The album features four original tunes and three alternates of the original tracks. The lyrics were written by Sayeed Quadri, Sandeep Shrivastava, Shloke Lal, and Swanand Kirkire. The soundtrack album to the film was released on 28 October 2020. Bhushan Kumar, the producer of the film, who also owned the audio rights, promoted the soundtrack as albums for films premiering on digital platforms will not have exposure to the audiences, unlike the soundtracks to the theatrically-released films.

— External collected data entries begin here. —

(** References in the hands of threads, of those in the middle too. *)
Definition owners (c : RefCounter) : Z := held c + clearing c.

(** The steps of native binders: [inc], [dec], [attempt_inc(true, ..)]. There are
    fewer than 2^28 references, and only a reference that is held is dropped. *)
Inductive counter_step (c : RefCounter) : RefCounter -> Prop :=
| cs_inc : owners c < INITIAL_STRONG_VALUE - 1 -> counter_step c (inc c)
| cs_clear : 0 < clearing c -> counter_step c (clear_sentinel c)
| cs_dec : 0 < held c -> counter_step c (dec c)
| cs_release : 0 < releasing c -> counter_step c (release c)
| cs_closure : 0 < finishing c -> counter_step c (run_closure c)
| cs_load : counter_step c (attempt_load c)
| cs_cas spurious pre curr post :
    attempting c = pre ++ curr :: post -> owners c < INITIAL_STRONG_VALUE - 1 ->
    counter_step c (attempt_cas spurious curr (pre ++ post) c).

Inductive counter_reachable : RefCounter -> Prop :=
| cr_new : counter_reachable counter_default
| cr_step c c' : counter_reachable c -> counter_step c c' -> counter_reachable c'.

(** With the weak form of [attempt_inc]. *)
Inductive weak_step (c : RefCounter) : RefCounter -> Prop :=
| ws_step c' : counter_step c c' -> weak_step c c'
| ws_revive pre curr post :
    attempting c = pre ++ curr :: post -> curr <= 0 \/ curr = INITIAL_STRONG_VALUE ->
    weak_step c (weak_revive curr (pre ++ post) c)
| ws_undo : 0 < undoing c -> weak_step c (weak_undo c).

Inductive weak_reachable : RefCounter -> Prop :=
| wr_new : weak_reachable counter_default
| wr_step c c' : weak_reachable c -> weak_step c c' -> weak_reachable c'.

(** * The invariant *)

(** The phases of a life: not begun, being begun by one thread, in use, and
    between the last [dec] and its exchange. *)
Inductive phase_ok (c : RefCounter) : Prop :=
| resting : count c = INITIAL_STRONG_VALUE -> owners c = 0 -> begun c = ended c -> phase_ok c
| starting : count c = INITIAL_STRONG_VALUE + owners c -> clearing c = 1 -> begun c = ended c -> phase_ok c
| running : count c = owners c -> 0 < owners c -> clearing c = 0 -> begun c = ended c + 1 -> phase_ok c
| ending : count c = 0 -> owners c = 0 -> 0 < releasing c -> begun c = ended c + 1 -> phase_ok c.

Definition counter_inv (c : RefCounter) : Prop :=
  phase_ok c /\ 0 <= held c /\ 0 <= clearing c /\ 0 <= releasing c /\
  owners c < INITIAL_STRONG_VALUE /\ undoing c = 0 /\
  0 <= finishing c /\ closed c + finishing c = ended c.

Lemma wrap_count z : 0 <= z <= 2 * INITIAL_STRONG_VALUE -> wrap_i 32 z = z.
Proof. intros Hz. apply wrap_i_small; [lia |]. unfold in_i, INITIAL_STRONG_VALUE in *. simpl. lia. Qed.

Ltac counter_cases :=
  unfold counter_inv, owners in *; cbn in *;
  repeat match goal with
         | |- context [Z.eqb ?a ?b] => destruct (Z.eqb_spec a b); cbn in *
         end;
  rewrite ?wrap_count by (unfold INITIAL_STRONG_VALUE in *; lia).

Lemma obtained_inv c prev :
  counter_inv c -> owners c < INITIAL_STRONG_VALUE - 1 -> count c = prev ->
  counter_inv (obtained prev c).
Proof.
  intros (Hp & Hh & Hc & Hr & Ho & Hu & Hf & Hcl) Hb E. unfold obtained. subst prev.
  destruct Hp as [E1 E2 E3 | E1 E2 E3 | E1 E2 E3 E4 | E1 E2 E3 E4]; counter_cases;
    split_and!; try lia; try (unfold INITIAL_STRONG_VALUE in *; lia);
    first [ apply starting; cbn; unfold owners; cbn; lia
          | apply running; cbn; unfold owners; cbn; unfold INITIAL_STRONG_VALUE in *; lia ].
Qed.

(** A goal of the invariant, by the phase the step leads to. *)
Ltac counter_phase :=
  counter_cases; split_and!; try (unfold INITIAL_STRONG_VALUE in *; lia);
  first [ apply resting; cbn; unfold owners; cbn; unfold INITIAL_STRONG_VALUE in *; lia
        | apply starting; cbn; unfold owners; cbn; unfold INITIAL_STRONG_VALUE in *; lia
        | apply running; cbn; unfold owners; cbn; unfold INITIAL_STRONG_VALUE in *; lia
        | apply ending; cbn; unfold owners; cbn; unfold INITIAL_STRONG_VALUE in *; lia ].

Lemma clear_inv c : counter_inv c -> 0 < clearing c -> counter_inv (clear_sentinel c).
Proof.
  intros (Hp & Hh & Hc & Hr & Ho & Hu & Hf & Hcl) Hb. unfold clear_sentinel.
  destruct Hp as [E1 E2 E3 | E1 E2 E3 | E1 E2 E3 E4 | E1 E2 E3 E4]; unfold owners in *; try lia.
  counter_phase.
Qed.

Lemma dec_inv c : counter_inv c -> 0 < held c -> counter_inv (dec c).
Proof.
  intros (Hp & Hh & Hc & Hr & Ho & Hu & Hf & Hcl) Hb. unfold dec.
  destruct Hp as [E1 E2 E3 | E1 E2 E3 | E1 E2 E3 E4 | E1 E2 E3 E4]; unfold owners in *; try lia;
    counter_phase.
Qed.

Lemma release_inv c : counter_inv c -> 0 < releasing c -> counter_inv (release c).
Proof.
  intros (Hp & Hh & Hc & Hr & Ho & Hu & Hf & Hcl) Hb. unfold release.
  destruct Hp as [E1 E2 E3 | E1 E2 E3 | E1 E2 E3 E4 | E1 E2 E3 E4];
    counter_cases; try (unfold INITIAL_STRONG_VALUE in *; lia); split_and!;
    try (unfold INITIAL_STRONG_VALUE in *; lia).
  - by apply resting.
  - by apply starting.
  - by apply running.
  - apply resting; cbn; unfold owners; cbn; lia.
Qed.

Lemma closure_inv c : counter_inv c -> 0 < finishing c -> counter_inv (run_closure c).
Proof.
  intros (Hp & Hh & Hc & Hr & Ho & Hu & Hf & Hcl) Hb. unfold run_closure.
  destruct Hp as [E1 E2 E3 | E1 E2 E3 | E1 E2 E3 E4 | E1 E2 E3 E4]; unfold owners in *; counter_phase.
Qed.

(** The locals of the threads in [attempt_inc] play no part in it. *)
Lemma set_attempting_inv l c : counter_inv c -> counter_inv (set_attempting l c).
Proof.
  intros [Hp Hr]. split; [| exact Hr].
  destruct Hp; [by apply resting | by apply starting | by apply running | by apply ending].
Qed.

Lemma counter_step_inv c c' : counter_inv c -> counter_step c c' -> counter_inv c'.
Proof.
  intros Hc [Hb | Hb | Hb | Hb | Hb | | spurious pre curr post E Hb].
  - by apply obtained_inv.
  - by apply clear_inv.
  - by apply dec_inv.
  - by apply release_inv.
  - by apply closure_inv.
  - by apply set_attempting_inv.
  - unfold attempt_cas. destruct (curr <=? 0); [by apply set_attempting_inv |].
    destruct (Z.eqb_spec (count c) curr) as [Ec |]; destruct spurious; cbn [negb andb];
      try by apply set_attempting_inv.
    apply obtained_inv; [by apply set_attempting_inv | done | done].
Qed.

Lemma counter_reachable_inv c : counter_reachable c -> counter_inv c.
Proof.
  induction 1 as [| c c' _ IH Hs]; [| by eapply counter_step_inv].
  split; [by apply resting |]. unfold owners, INITIAL_STRONG_VALUE. cbn. lia.
Qed.

Lemma ended_obtained prev c : ended (obtained prev c) = ended c.
Proof. unfold obtained. by destruct (_ =? _). Qed.

Lemma closed_obtained prev c : closed (obtained prev c) = closed c.
Proof. unfold obtained. by destruct (_ =? _). Qed.

(** Only the exchange of [dec] ends a life. *)
Lemma ending_step c c' :
  counter_step c c' -> ended c' = ended c \/ (c' = release c /\ (count c =? 0) = true).
Proof.
  intros [| | | | | | spurious pre curr post]; [| by left | by left | | by left | by left |].
  - left. apply ended_obtained.
  - unfold release. destruct (count c =? 0) eqn:E; [by right | by left].
  - left. unfold attempt_cas. destruct (curr <=? 0); [done |].
    destruct (_ && _); [by rewrite ended_obtained | done].
Qed.

(** Only the end of [dec] runs the closure. *)
Lemma closing_step c c' :
  counter_step c c' -> closed c' = closed c \/ (c' = run_closure c /\ 0 < finishing c).
Proof.
  intros [| | | | | | spurious pre curr post]; [| by left | by left | | by right | by left |].
  - left. apply closed_obtained.
  - left. unfold release. by destruct (count c =? 0).
  - left. unfold attempt_cas. destruct (curr <=? 0); [done |].
    destruct (_ && _); [by rewrite closed_obtained | done].
Qed.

The album received a positive response from critics and audiences, appreciating Pritam for his compositions and Basu for incorporating the placement of the songs that suited the film's narrative. The tracks "Aabaad Barbaad", "Hardum Humdum" and "Meri Tum Ho" topped the music and streaming charts and were chartbusters.

==Future==
In an interview with PTI in February 2021, Anurag Basu said "the script of Ludo 2 is completely ready" and that he has already discussed it with the film's producer, Bhushan Kumar.